Contact-tracing App Must Protect People’s Privacy
Amnesty International says the new contact-tracing app expected to be rolled out in the next few weeks may be a useful tool in our journey to a COVID-19-free New Zealand, but checks and balances must be assured to protect people's rights.
Amnesty International Aotearoa New Zealand Advocacy and Policy Manager Annaliese Johnston says data privacy and surveillance internationally is becoming an increasing concern.
"Everyone has the right to health, which includes protection from COVID-19 and the use of technology can, and should be, an essential tool in our efforts to eliminate it. But it also has the potential to erode trust if the way in which technology is used is not completely transparent. The public need to know exactly what privacy protections will be in place."
Johnston says there are human rights standards at play that must be both assured and communicated well publicly.
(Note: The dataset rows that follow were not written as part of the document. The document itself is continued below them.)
Definition checkpoint_key (height : Z) : string := "checkpoint:" +:+ pretty (Z.to_N height).
Definition store_checkpoint (height : Z) (root : MessageId) : DM unit :=
  put_metadata (replicate 32 0) (checkpoint_key height) root.
Definition get_checkpoint (height : Z) : DM (option MessageId) :=
  bytes ← get_metadata (replicate 32 0) (checkpoint_key height);
  mret (match bytes with
        | Some bytes => if (length bytes =? 32)%nat then Some bytes else None
        | None => None
        end).
End backend.

(** ** The structure of the DAG *)

Definition stored (s : MemoryBackend) (id : MessageId) : Prop := is_Some (mb_messages s !! id).

Definition height_of (s : MemoryBackend) (id : MessageId) : option Z :=
  match mb_metadata s !! (id, "height"%string) with
  | Some bytes => if (length bytes =? 8)%nat then Some (from_le_bytes bytes) else None
  | None => None
  end.

(** A height is one more than the largest among the parents, and 0 without parents. *)
Definition height_ok (s : MemoryBackend) (m : AdicMessage) (h : Z) : Prop :=
  (parents m = [] -> h = 0) /\
  (forall p, p ∈ parents m -> exists hp, height_of s p = Some hp /\ 0 <= hp < h) /\
  (parents m <> [] -> exists p, p ∈ parents m /\ height_of s p = Some (h - 1)).

(** The invariant of a run: [seen] are the messages that were ever stored and [dead] the ids that were
    deleted, some of which may be stored again. *)
Record dag_inv (seen : gmap MessageId AdicMessage) (dead : gset MessageId) (s : MemoryBackend) : Prop := {
  di_message id m : mb_messages s !! id = Some m -> seen !! id = Some m /\ parents_of s id = parents m;
  di_absent id : mb_messages s !! id = None -> parents_of s id = [] /\ children_of s id = [];
  di_seen id m : seen !! id = Some m ->
    msg_id m = id /\ (stored s id \/ id ∈ dead) /\ (forall p, p ∈ parents m -> is_Some (seen !! p)) /\
    exists h, height_of s id = Some h /\ 0 <= h < Z.of_nat (size seen) /\ height_ok s m h;
  di_listed p c : (occ c (children_of s p) <= occ p (parents_of s c))%nat;
  di_sym p c : p ∉ dead -> occ p (parents_of s c) = occ c (children_of s p);
  di_tip id : id ∈ mb_tips s -> stored s id /\ children_of s id = [];
  di_childless id : stored s id -> children_of s id = [] -> mb_finalized s !! id = None ->
    (forall c m, c ∈ dead -> seen !! c = Some m -> id ∉ parents m) -> id ∈ mb_tips s;
}.
(** Nothing was deleted. *)
Definition dag_ok (s : MemoryBackend) : Prop := dag_inv (mb_messages s) ∅ s.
"We are pleased to see that the Privacy Commissioner has been consulted on the development of this app and that it will be voluntary in New Zealand. But further assurances are needed including that any data collected can only ever be used for the purposes of eliminating COVID-19 in New Zealand. Additionally, the data collection must be time-bound in relation to the pandemic and the data must not used for any commercial or other purposes that could be discriminatory. It’s essential the public is assured that private information is secure and collection efforts are subject to independent oversight."
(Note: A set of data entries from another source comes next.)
(** Message 1 of the diamond has the three others as descendants; the depth of one of them was cached
    wrongly and counts. *)
Lemma support_of_descendants_witness :
  let cache := {[replicate 32 2 := 7]} in
  exists total cache' ds,
    calculate_support_cached elements (fun _ => f64_of_Z 1) diamond cache (replicate 32 1) = Some (total, cache') /\
    NoDup ds /\ (forall x, x ∈ ds <-> tc (child_edge diamond) (replicate 32 1) x) /\
    forall dep, (forall x, x ∈ ds -> depth_used diamond cache x (dep x)) ->
      total = foldl (support_term (fun _ => f64_of_Z 1) diamond dep) f64_zero ds /\
      forall x, cache' !! x = if decide (x ∈ ds) then Some (dep x) else cache !! x.
Proof. intros cache. by apply (support_of_descendants zero_millis elements (fun _ => f64_of_Z 1) diamond cache (replicate 32 1) diamond_reachable). Defined.

(** ** What counts as resolved

    The energy is the difference between the leader's support and the others', so it is large
    when the conflict is decided and zero at a tie; and the drift compares the two energies
    before the present one. *)

Definition with_support (support : list (MessageId * Z)) (ce : ConflictEnergy) : ConflictEnergy :=
  mkEnergy (ce_conflict_id ce) (list_to_map ((fun e => (e.1, f64_of_Z e.2)) <$> support)) (total_energy ce) (is_descending ce)
    (energy_history ce) (ce_last_update ce).
Definition run_conflict (supports : list (list (MessageId * Z))) : ConflictEnergy :=
  foldl (fun ce support => update_energy map_to_list 0 (with_support support ce)) (conflict_new 0 "c") supports.

(** A conflict in which one message keeps all the support is never resolved.  One in which a
    rival catches up is resolved at the tie, and then the order in which the hash map is
    visited decides who has won. *)
Theorem tie_resolves_conflict :
  let tie := run_conflict [[([1], 5); ([2], 1)]; [([1], 5); ([2], 2)]; [([1], 5); ([2], 3)]; [([1], 5); ([2], 5)]] in
  let decided := run_conflict [[([1], 5)]; [([1], 5)]; [([1], 5)]; [([1], 5)]] in
  conflict_resolved (f64_lit 1 10) decided = false /\ conflict_resolved (f64_lit 1 10) tie = true /\
  exists w1 w2, conflict_winner map_to_list tie = Ok (Some w1) /\
    conflict_winner (fun m => reverse (map_to_list m)) tie = Ok (Some w2) /\ w1 <> w2.
Proof.
  cbv zeta. split; [vm_compute; reflexivity|]. split; [vm_compute; reflexivity|].
  eexists _, _. split; [vm_compute; reflexivity|]. split; [vm_compute; reflexivity|]. done.
Qed.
She adds New Zealand has an opportunity to show other countries ignoring these standards how a human rights-respecting response to eliminating COVID-19 can be accomplished.
"New Zealand has an opportunity to do things differently from other countries that are breaching international human rights standards when it comes to tracking and using people’s personal information in a pandemic. We look forward to seeing details from the Government on how New Zealand can lead the way to ensuring all human rights are protected, for everyone."